Ignacio pensó: "No, el exilio no es una fiesta. ¿Por qué en Gerona no se darán cuenta?".

De pronto, Canela miró a Ignacio a los ojos. Era la primera Vez que lo hacía. Estaba borracha.

– Continúas siendo un crío. Sí, me gustas…

– Anda, no digas tonterías.

– ¿Te apetecería estar conmigo?

Ignacio casi retrocedió. Canela volvió a reírse nerviosamente. Echó una rectilínea y segura bocanada de humo.

– ¿Te has vuelto marica, o qué?

– No es eso… -Ignacio añadió-: por favor. Canela, cálmate…

– ¡Si estoy tranquila! Mira, ¿ves? -Bruscamente cogió las cartas y simuló que se ponía a hacer solitarios de nuevo.

Ignacio quería ayudarla, pero no sabía cómo.

– ¿Te acuerdas de Gerona? -se le ocurrió preguntarle.

Temió haber metido la pata, pero no fue así.
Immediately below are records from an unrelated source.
(* ===== verification/Prelude.v ===== *)
(** * A verification development of the memcached server core

    The program is a memcached server whose network layer runs on mTCP. Its core
    is a cache: a hash table of items ([assoc.c]), the memory they live in
    ([slabs.c]), the LRU queues that decide what to evict ([items.c]), and on top
    of them the storage commands ([memcached.c], [thread.c]). Around the core are
    self-contained components: key hashes, a ring buffer, object caches, number
    and string conversion, encodings, statistics; in front of it the text and the
    binary protocol ([proto_text.c], [proto_bin.c]) and the connections
    ([memcached.c]), and beside it a thread that walks the queues ([crawler.c]).

    ** The model

    The build is the one of [config.h]: external storage on, proxy, TLS and SASL
    off, 64-bit little endian. A machine integer is a [Z] reduced with [u8] ...
    [u64], [s32] at the operations that can wrap. Slab memory is a finite map
    from addresses to item headers with their data ([w_heap]); the global
    variables of the server are the fields of [world] (State.v). Code that
    changes them is in the monad [M world]: a result and a new state, or [None]
    for an undefined access or a failed [assert]. Every theorem about such code
    says that it returns: [None] is excluded, never assumed away. Code outside
    the repository enters as an argument: what [malloc] returns, the clock, the
    key hash ([HashFn]), the external store, what the socket and [poll] will do. Locks are modelled where their order
    matters (the item locks taken by the hash table's maintenance thread and
    iterator); elsewhere a function is one atomic step, as its lock makes it.
    Loops carry fuel when they are not structural; the fuel is an explicit bound
    of the structure (the number of items, buckets or classes) and the theorems
    prove it sufficient.

    ** Files

    - Prelude.v (this file): machine integers, the state monad, record update
      notation, shared lemmas and tactics.
    - Itoa.v, Util.v, Base64.v: [itoa_ljust.c], [util.c], [base64.c]. The printer
      writes the decimal digits; the parser accepts exactly its grammar; print and
      parse, escape and unescape, encode and decode are inverse.
    - CacheObj.v: [cache.c]; objects in use are never handed out again.
    - Bipbuf.v: [bipbuffer.c] as a FIFO queue of bytes.
    - Hashes.v: [jenkins_hash.c], [murmur3_hash.c]; the three alignment paths of
      the first agree, the finaliser of the second is a bijection.
    - StatsPrefix.v: [stats_prefix.c]; the dump fits its buffer.
    - State.v, Links.v, Queues.v: items and global state; the pointer structures
      threaded through items (hash chains, doubly linked queues) as segment
      predicates with the effect of the C assignments on them.
    - Assoc.v, AssocSpec.v, AssocThm.v: [assoc.c]. [assoc_rep s m]: the table
      represents the finite map [m], also in the middle of an expansion. Runs of
      operations and maintenance steps in any order refine the map.
    - Slabs.v, SlabsSpec.v, SlabsThm.v: [slabs.c]. [slabs_ok s D]: the free lists
      are disjoint, counted and hold free chunks only.
    - Items.v, ItemsSpec.v, ItemsAccess.v, ItemsThm.v: [items.c]. [cache_ok s m R D]
      ties the table, the queues, the allocator and the reference counts
      together: [m] maps keys to linked items, [D] are the queues and free lists,
      [R] counts the references callers hold.
    - ItemsPull.v, ItemsAlloc.v: taking items off the tail of a queue, for
      eviction or for the maintainer, and allocation on top of it.
    - Rebalance.v, RebalanceThm.v, RebalanceFin.v: the page mover of [slabs.c], a
      thread that empties a page chunk by chunk while the cache is in use and
      gives it to another class. [moving s R D] is its invariant; a step moves or
      drops at most the item it visits, and an undisturbed move comes to its end.
    - Store.v, StoreThm.v: [do_store_item], [do_add_delta], [realtime] of
      [memcached.c] and the locked wrappers of [thread.c].
    - SlabAutomove.v, SlabAutomoveThm.v: the two policies that move pages between
      classes.
    - Keeps.v, Locks.v: relations an operation keeps, and the item locks around
      the store's operations.
    - Tokens.v, TokensThm.v: [tokenize_command] and [_meta_flag_preparse] of
      [proto_text.c]: what the words and the flags of a command line are.
    - Conn.v: connections and responses ([memcached.c], [memcached.h]).
    - ProtoText.v, ProtoCmd.v: the classic and the meta commands, the end of an
      upload, the administrative commands and the dispatch ([proto_text.c]).
    - ProtoBin.v: [proto_bin.c]: headers, the dispatch on the opcode, the commands
      and their responses. A [bsession] is a session with the request header.
    - Machine.v, Drive.v: reading, uploading, dropping, sending and the loop over
      the states of a TCP connection ([drive_machine] and what it calls in
      [memcached.c]). A [machine] is the session and what the socket will do.
    - Wire.v: no command touches the connection's read buffer.
    - DriveThm.v, StreamThm.v, MachineThm.v: an activation ends; the reads lose
      nothing, whatever the cuts; the bytes sent with those that wait are one
      sequence.
    - Desk.v: a small server for the examples.
    - CommandThm.v, GetThm.v, SetThm.v, StoreCmdThm.v, ValueThm.v: commands from
      the line received to the abstract cache and the answer: delete, get, the
      storage commands up to their value, and the value up to the cache.
    - ProtoBinThm.v, BinStoreThm.v: the same for the binary protocol, from the
      packet to the answer: get, delete, the end of the storage commands, and what
      is lost after an unknown opcode.
    - Crawler.v: [crawler.c]: the modules, the client's buffer, the walk over the
      queues, the thread's work between two waits, the start and the command.
    - CrawlerThm.v, DumpThm.v, CrawlRun.v, CrawlStart.v, Metadump.v: the marker
      in its queue, the order of a dump, the invariant of crawlers side by side,
      their start, and the whole of [lru_crawler metadump].

    ** What the theorems show

    The hash table refines a finite map under any interleaving with its expansion;
    the allocator never hands out a chunk twice; linking, unlinking, replacing and
    looking up items change the cache exactly as their names say and keep every
    reference counted; allocation always ends, evicts at most a bounded number of
    entries and hands out memory nobody uses; the storage commands answer as the
    protocol promises. On top of that: a command line is cut into exactly its
    words; get, delete and the storage commands do to the map of the cache what
    the protocol says and answer accordingly, in either protocol; the value of an item is exactly the
    bytes that follow its command, however the network delivers them; an
    activation of the connection ends; every response is sent once and in order; a
    dump of keys tells the client of every item once and leaves the queues as they
    were. The conversions are exact and inverse to each other. The witnesses run
    the theorems on concrete states.

    ** Fuel

    Loops that are not structural carry fuel computed from the state: the number
    of items, buckets or classes for the walks of the cache; six rounds
    for the reads of a connection, which stop after four reallocations of the
    buffer; for [drive_machine] a measure of the bytes received, the
    responses waiting and the results the socket still has to give. The loop of
    the crawler's thread takes its rounds as an argument, and the theorem asks for
    one more than the longest queue.

    ** Not modelled

    Of the binary protocol the statistics command, SASL and its place in the
    connection machine, which is the one of the text protocol; accepting
    connections, UDP and the threads' start-up (system calls and the event loop);
    the commands that only report (stats, watch) or that configure the crawler and
    the external store, which are one parameter of the dispatch, and
    authentication; reading a value back from the external store, a parameter too;
    the store's own threads and files, its checksums, the warm restart from a
    memory-mapped file, the logger; the statistics printers; the proxy, TLS, SASL
    and privilege dropping (not part of this build); the vendored libraries. *)

From stdpp Require Export base tactics list list_numbers numbers option gmap sets.
From Stdlib Require Export ZArith Lia.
Por un momento los ojos de Canela se iluminaron.

– ¡A que no adivinarías lo que echo de menos de todo aquello!

– No sé…

– El tabaco… -Miró el paquete de 'gauloises' que tenía en la mesa-. Éste me marea.

– Luego añadió-: ¡Y otra cosa! La Dehesa…

– ¿La Dehesa?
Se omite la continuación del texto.